A première vue, la cour du PCD en dit long sur l’atmosphère de la salle. Des groupuscules se sont formés, ici et là, selon les affinités. Ils ne parlent que de numéros. On rencontre toutes les catégories socioprofessionnelles de la population malienne. Des militaires en tenue correcte, des mécaniciens habillés aux habits tachés d’huile noire, d’autres personnes en costume se faufilent par-ci, par-là. Tout porte à croire que certains ont déserté leur bureau pour venir tenter leur chance. Il n’y a pas que des désœuvrés qui fréquentent le site. Dans la cour jonchée de mégots de cigarette, les fumeurs dévissent, chacun parle de sa base, de ses chevaux favoris.

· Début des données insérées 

(** * UX Audio Router: routing store, jitter ring buffer, direct-audio
      scheduler, gain automation and the UXD1 handshake decoder.

    A shallow embedding of the JavaScript sources:
    - [Store]        js/store.js  (the revision with [getAvailableId] and
                     [directBuffer]),
    - [RingBuffer]   js/audio.js  (class RingBuffer),
    - [AudioEngine]  js/audio.js  (updateAllGains, scheduleAudio, and the
                     cursor corrections of the earlier processDirectAudio,
                     which schedules without a ring buffer),
    - [DirectServer] js/ipc.js    (handleHandshake, handleAudioData),
    - [Persistence], [UI], [Doubles]: load and save of the store, the strip
                     handlers of js/ui.js, and the earlier
                     processDirectAudio with rounded arithmetic.

    Conventions.  JavaScript numbers that hold times, gains and buffer
    lengths in seconds are rationals ([Q]); [AudioEngine] reads the
    arithmetic on them as exact, [Doubles] rounds every result to a
    double.  Ids, cursors and frame counts are naturals.  A Float32 sample is carried as its
    32-bit pattern (a [Z]): the code only copies samples between typed
    arrays and never computes with them; an element copy goes through a
    Number, which keeps every pattern but that of a signalling NaN.  A
    Node [Buffer] is its bytes, with its [byteOffset] where the code
    depends on it.  A JS [Map] is an association list in insertion order,
    a JS [Set] of ids is a [gset nat]. *)

From Stdlib Require Import QArith Qminmax Qround Lqa ZArith Lia.
From Stdlib Require Import Strings.Byte Strings.String.
From stdpp Require Import base option list gmap strings relations sorting.

Local Open Scope nat_scope.

(** ** js/store.js *)

Module Store.

Record EqValues := mkEqValues { high : Q; mid : Q; low : Q }.

Module Input.
(** [{ id, deviceId, volume, isMuted, routing }] *)
Record t := mk {
  id : nat;
  deviceId : string;
  volume : Q;
  isMuted : bool;
  routing : list nat
}.
End Input.

Module Output.
(** [{ id, selectedDeviceId, volume, isMuted, eqValues }] *)
Record t := mk {
  id : nat;
  selectedDeviceId : string;
  volume : Q;
  isMuted : bool;
  eqValues : EqValues
}.
End Output.

(** [this.data] *)
Record Data := mkData {
  inputs : list Input.t;
  directGain : Q;
  directMuted : bool;
  directRouting : list nat;
  directBuffer : Q;
  outputs : list Output.t
}.

Record t := mkStore {
  data : Data;
  hardwareRoutingSet : gset nat;
  directRoutingSet : gset nat;
  inputIdCounter : nat;
  outputIdCounter : nat
}.

(** The constructor. *)
Definition new : t :=
  {| data := {| inputs := []; directGain := 1; directMuted := false;
                directRouting := []; directBuffer := 0.1; outputs := [] |};
     hardwareRoutingSet := ∅; directRoutingSet := ∅;
     inputIdCounter := 1; outputIdCounter := 1 |}.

A 12 heures 55 mn, tout le monde afflue vers la salle de course. C’est une salle remplie comme un œuf. On y trouve des hommes (jeunes et vieux) et quelques femmes. Ici, c’est à la limite du confort. Certains jeunes ne se gênent pas pour fumer. Les regards tendus sur les écrans plats fixés au mur, sur fond de bourdonnements. « Le 11 va lâcher ! Vas-y, le cheval numéro 2 ! Eeeh, le 3 recule ! » les parieurs supportent de la voix leur combinaison. Ils se sont tous levés des quatre bancs métalliques fixés au sol dans la salle. Ils se tiennent débout. Un vieux au fond de la salle, la soixantaine révolue, ne tient plus sur place. On dirait un jockey, ses gestes et mouvements sont accompagnés de cris d’encouragement. Tout d’un coup : « Ho, ça nous a massacré… ! » lâche-t-il, désappointé. C’est la fin de la course du quinté+. Parallèlement, des turfistes, de hauts cadres, suivaient la course dans une salle VIP, différente de celle réservée au grand public. L’atmosphère y est plus feutrée.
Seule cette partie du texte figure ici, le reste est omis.